(Excerpts from a dataset)
(** * monitor_windows_internals.py: a shallow embedding and its properties

    The program is a terminal dashboard: every two seconds [update_stats]
    reads CPU, memory, disk and the process list from psutil, formats three
    stat lines and a table of the five largest processes, and stores both
    texts in the display widget.

    The embedding keeps the shape of the source.  What psutil returns is
    the input (records with the fields the code reads); Python's own
    operations used by the code ([//], slicing, [len], [str], the format
    specs [:>6], [:<24], [:>12], [sorted], [join], attribute access on
    [None]) live in [Module Py]; [update_stats] itself runs in an error
    monad because the loop body sits inside [try]/[except]. *)

From Stdlib Require Import ZArith String Ascii List Lia Bool Permutation Sorted.
Import ListNotations.

Set Implicit Arguments.

Open Scope string_scope.
Open Scope Z_scope.

(** ** Python runtime pieces used by the script *)

Module Py.

(** The exceptions that matter here: the two psutil ones named in the
    [except] clause, and the two a failed attribute access or [len] give. *)
Inductive exn : Type :=
| AttributeError
| TypeError
| NoSuchProcess
| AccessDenied.

Inductive result (A : Type) : Type :=
| Ok (a : A)
| Raise (e : exn).

Arguments Ok {A} a.
Arguments Raise {A} e.

Definition ret {A} (a : A) : result A := Ok a.

Definition bind {A B} (m : result A) (k : A -> result B) : result B :=
  match m with
  | Ok a => k a
  | Raise e => Raise e
  end.

(** [x // y] on integers is floor division. *)
Definition floordiv (x y : Z) : Z := x / y.

(** [s * n] for a string [s]. *)
Fixpoint str_mul (s : string) (n : nat) : string :=
  match n with
  | O => ""
  | S n' => s ++ str_mul s n'
  end.

(** [s[:n]] *)
Definition slice_to (n : nat) (s : string) : string := substring 0 n s.

(** [str(n)] for an integer: decimal digits, most significant first, with
    a leading minus sign for a negative number.  The digit loop is driven
    by fuel taken from the binary size of the number, which is at least
    its number of decimal digits. *)
Definition digit_char (d : Z) : ascii := ascii_of_nat (48 + Z.to_nat d).

Arguments digit_char : simpl never.

Fixpoint digits_fuel (fuel : nat) (n : Z) (acc : string) : string :=
  match fuel with
  | O => acc
  | S f =>
      let acc' := String (digit_char (n mod 10)) acc in
      if n <? 10 then acc' else digits_fuel f (n / 10) acc'
  end.

Definition str_nonneg (n : Z) : string :=
  digits_fuel (S (Z.to_nat (Z.log2 n))) n "".

Definition str_int (n : Z) : string :=
  if n <? 0 then String "-" (str_nonneg (- n)) else str_nonneg n.

(** A float that psutil has already rounded to one decimal place
    ([round(x, 1)]), kept as its number of tenths: [12.3] is
    [{| tenths := 123 |}].  [str] of such a float prints the integer part,
    a point, and the one decimal digit. *)
Record float1 : Type := { tenths : Z }.

Definition str_float (x : float1) : string :=
  let a := Z.abs (tenths x) in
  (if tenths x <? 0 then "-" else "")
    ++ str_nonneg (a / 10) ++ "." ++ str_nonneg (a mod 10).

(** Format specs [:>w] and [:<w]: pad with spaces up to the width, never
    cut. *)
Definition rjust (w : nat) (s : string) : string :=
  str_mul " " (w - String.length s) ++ s.

Definition ljust (w : nat) (s : string) : string :=
  s ++ str_mul " " (w - String.length s).

Definition newline : string := String (ascii_of_nat 10) "".

(** ["\n".join(lines)] *)
Definition join_lines (lines : list string) : string :=
  String.concat newline lines.

(** [sorted(xs, key=f, reverse=True)]: the key is computed once for every
    element, in order (so a raising key aborts the call); the elements are
    then put in descending key order, elements with equal keys keeping
    their order in [xs].  Python guarantees this stability also under
    [reverse=True]; a stable sort has one possible result, here computed
    by insertion. *)
Section Sorted.
Variable A : Type.

Fixpoint decorate (key : A -> result Z) (xs : list A)
  : result (list (Z * A)) :=
  match xs with
  | [] => ret []
  | x :: xs' =>
      bind (key x) (fun k =>
      bind (decorate key xs') (fun d =>
      ret ((k, x) :: d)))
  end.

Fixpoint insert_desc (x : Z * A) (l : list (Z * A)) : list (Z * A) :=
  match l with
  | [] => [x]
  | y :: l' =>
      if fst x <? fst y then y :: insert_desc x l' else x :: y :: l'
  end.

Fixpoint sort_desc (l : list (Z * A)) : list (Z * A) :=
  match l with
  | [] => []
  | x :: l' => insert_desc x (sort_desc l')
  end.

Definition sorted_reverse (key : A -> result Z) (xs : list A)
  : result (list A) :=
  bind (decorate key xs) (fun d => ret (map snd (sort_desc d))).
End Sorted.

End Py.

Import Py.

Notation "x <- m ;; k" := (Py.bind m (fun x => k))
  (at level 61, m at next level, right associativity).

(** ** What psutil hands to the script *)

Module Psutil.

(** [psutil.virtual_memory()]: the fields the script reads. *)
Record svmem : Type := {
  vm_total : Z;
  vm_used : Z;
  vm_percent : float1
}.

(** [psutil.disk_usage("/")] *)
Record sdiskusage : Type := {
  du_total : Z;
  du_used : Z;
  du_percent : float1
}.

(** The [memory_info] value of a process. *)
Record pmem : Type := { rss : Z; vms : Z }.

(** One element of [process_iter(["pid", "name", "memory_info"])]: its
    [info] dictionary.  psutil fills an entry it was denied access to with
    [None]; the script tests for that on [memory_info]. *)
Record process : Type := {
  pid : Z;
  name : string;
  memory_info : option pmem
}.

(** Everything one call of [update_stats] reads from the host. *)
Record sample : Type := {
  cpu_percent : float1;
  virtual_memory : svmem;
  disk_usage : sdiskusage;
  process_iter : list process
}.

(** The same dictionary with every entry psutil can be denied: the name
    can be [None] just as the memory information can.  [process] is the
    case of a name that is there. *)
Record proc_info : Type := {
  info_pid : Z;
  info_name : option string;
  info_memory_info : option pmem
}.

Record host_sample : Type := {
  host_cpu_percent : float1;
  host_virtual_memory : svmem;
  host_disk_usage : sdiskusage;
  host_process_iter : list proc_info
}.

End Psutil.

Import Psutil.

(** ** What the framework does with keys *)

Module Textual.

(** The bindings [textual.app.App] brings with it: its own [BINDINGS]
    ([ctrl+q] to quit, [ctrl+c] to the quit hint) and the command palette
    key it binds when an app is built.  Every [App] subclass inherits
    them. *)
Definition App_BINDINGS : list (string * string * string) :=
  [("ctrl+q", "quit", "Quit");
   ("ctrl+c", "help_quit", "");
   ("ctrl+p", "command_palette", "palette")].

(** The bindings of a class are merged with those of its bases; where both
    bind a key, the class's own binding is the one found. *)
Definition merge_bindings (own base : list (string * string * string))
  : list (string * string * string) :=
  (own ++ base)%list.

(** The action a key press is dispatched to: the first binding of the
    key. *)
Definition lookup_action (bindings : list (string * string * string))
    (key : string) : option string :=
  match find (fun b => String.eqb (fst (fst b)) key) bindings with
  | Some b => Some (snd (fst b))
  | None => None
  end.

(** Where [App.run()] stands after some key presses. *)
Inductive run_state : Type :=
| Returned (value : option Z)
| Running
| Acting (action : string).

(** [App.run()], as far as keys go.  Keys are handled in the order they
    are pressed.  A key without a binding is dropped.  A key bound to
    [quit] makes the app exit: [action_quit] calls [exit()] without a
    result, and [run] returns that absent result.  With a key bound to
    another action the app goes on under that action, which is not
    followed here. *)
Fixpoint run (bindings : list (string * string * string))
    (keys : list string) : run_state :=
  match keys with
  | [] => Running
  | key :: rest =>
      match lookup_action bindings key with
      | None => run bindings rest
      | Some action =>
          if String.eqb action "quit" then Returned None else Acting action
      end
  end.

End Textual.

(** ** The application *)

(** [SystemStatsWidget]: its two reactive text fields. *)
Record SystemStatsWidget : Type := {
  stats : string;
  table : string
}.

(** [BINDINGS = [("q", "quit", "Quit")]] *)
Definition BINDINGS : list (string * string * string) :=
  [("q", "quit", "Quit")].

(** [class MonitorApp(App)]: the bindings of the running application are
    its own [BINDINGS] merged with those [App] brings. *)
Definition MonitorApp_bindings : list (string * string * string) :=
  Textual.merge_bindings BINDINGS Textual.App_BINDINGS.

(** The action a key press is dispatched to in the running application. *)
Definition bound_action (key : string) : option string :=
  Textual.lookup_action MonitorApp_bindings key.

(** [x.rss] for [x = proc.info["memory_info"]]: on [None] the attribute
    access raises. *)
Definition attr_rss (x : option pmem) : result Z :=
  match x with
  | Some m => Ok (rss m)
  | None => Raise AttributeError
  end.

(** Truth value of [proc.info["memory_info"]]: [None] is false, the
    (non-empty) named tuple is true. *)
Definition truthy (x : option pmem) : bool :=
  match x with
  | Some _ => true
  | None => false
  end.

(** [lambda p: p.info["memory_info"].rss if p.info["memory_info"] else 0] *)
Definition sort_key (p : process) : result Z :=
  if truthy (memory_info p) then attr_rss (memory_info p) else Ok 0.

(** [1024**2] and [1024**3] *)
Definition MB : Z := 1024 ^ 2.
Definition GB : Z := 1024 ^ 3.

Definition cpu (c : float1) : string :=
  "[bold yellow]CPU Usage:[/] [yellow]" ++ str_float c ++ "%[/]".

Definition memory (mem : svmem) : string :=
  "[bold magenta]Memory:[/] [magenta]" ++ str_float (vm_percent mem)
    ++ "%[/] used "
    ++ "([green]" ++ str_int (floordiv (vm_used mem) MB) ++ "MB[/]/[blue]"
    ++ str_int (floordiv (vm_total mem) MB) ++ "MB[/])".

Definition disk_str (disk : sdiskusage) : string :=
  "[bold green]Disk:[/] [green]" ++ str_float (du_percent disk)
    ++ "%[/] used "
    ++ "([green]" ++ str_int (floordiv (du_used disk) GB) ++ "GB[/]/[blue]"
    ++ str_int (floordiv (du_total disk) GB) ++ "GB[/])".

(** [processes = sorted(process_iter(...), key=..., reverse=True)] *)
Definition processes (ps : list process) : result (list process) :=
  sorted_reverse sort_key ps.

(** [processes[:5]] *)
Definition top_processes (ps : list process) : result (list process) :=
  sorted <- processes ps ;;
  ret (firstn 5 sorted).

(** The three fixed lines the table starts with. *)
Definition table_title : string :=
  "[bold underline]Top 5 Processes by Memory Usage:[/]".

Definition table_columns : string :=
  "[bold cyan]" ++ rjust 6 "PID" ++ "[/]  [bold white]" ++ ljust 24 "Name"
    ++ "[/]  [bold magenta]" ++ rjust 12 "Memory (MB)" ++ "[/]".

Definition table_divider : string :=
  str_mul "-" 6 ++ "  " ++ str_mul "-" 24 ++ "  " ++ str_mul "-" 12.

(** [(name[:21] + '...') if len(name) > 24 else name] *)
Definition display_name (nm : string) : string :=
  if (24 <? String.length nm)%nat then slice_to 21 nm ++ "..." else nm.

Definition format_row (p : Z) (nm : string) (mem_mb : Z) : string :=
  "[cyan]" ++ rjust 6 (str_int p) ++ "[/]  [white]" ++ ljust 24 nm
    ++ "[/]  [magenta]" ++ rjust 12 (str_int mem_mb) ++ "[/]".

(** The body of the [try]: the row of one process. *)
Definition process_row (proc : process) : result string :=
  r <- attr_rss (memory_info proc) ;;
  let mem_mb := floordiv r MB in
  let nm := display_name (name proc) in
  ret (format_row (pid proc) nm mem_mb).

(** One turn of the [for] loop: [try] the row and append it; on
    [NoSuchProcess] or [AccessDenied], [continue]; any other exception
    leaves the loop and the function. *)
Definition loop_step (lines : list string) (proc : process)
  : result (list string) :=
  match process_row proc with
  | Ok row => Ok (lines ++ [row])%list
  | Raise NoSuchProcess => Ok lines
  | Raise AccessDenied => Ok lines
  | Raise e => Raise e
  end.

Fixpoint for_loop (lines : list string) (procs : list process)
  : result (list string) :=
  match procs with
  | [] => Ok lines
  | proc :: rest =>
      lines' <- loop_step lines proc ;;
      for_loop lines' rest
  end.

(** [table_lines] when the loop is over. *)
Definition table_lines (ps : list process) : result (list string) :=
  top <- top_processes ps ;;
  for_loop [table_title; table_columns; table_divider] top.

(** [stats = f"{cpu}\n{memory}\n{disk_str}"] *)
Definition stats_text (s : sample) : string :=
  cpu (cpu_percent s) ++ newline ++ memory (virtual_memory s)
    ++ newline ++ disk_str (disk_usage s).

(** [update_stats]: the two assignments at the end are reached only when
    nothing was raised before; otherwise the widget keeps its texts and the
    exception goes to the caller. *)
Definition update_stats (s : sample) (w : SystemStatsWidget)
  : result SystemStatsWidget :=
  let st := stats_text s in
  lines <- table_lines (process_iter s) ;;
  ret {| stats := st; table := join_lines lines |}.

(** *** The tick over entries whose name can be [None] *)

(** [len(x)] for [x = proc.info['name']]: on [None] it raises. *)
Definition len_name (x : option string) : result nat :=
  match x with
  | Some nm => Ok (String.length nm)
  | None => Raise TypeError
  end.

| What you will do |
Write out exactly, and only, each line from the one with "Ok (String.length nm)" down to the last line of the records above.

| Answer below |
  | Some nm => Ok (String.length nm)
  | None => Raise TypeError
  end.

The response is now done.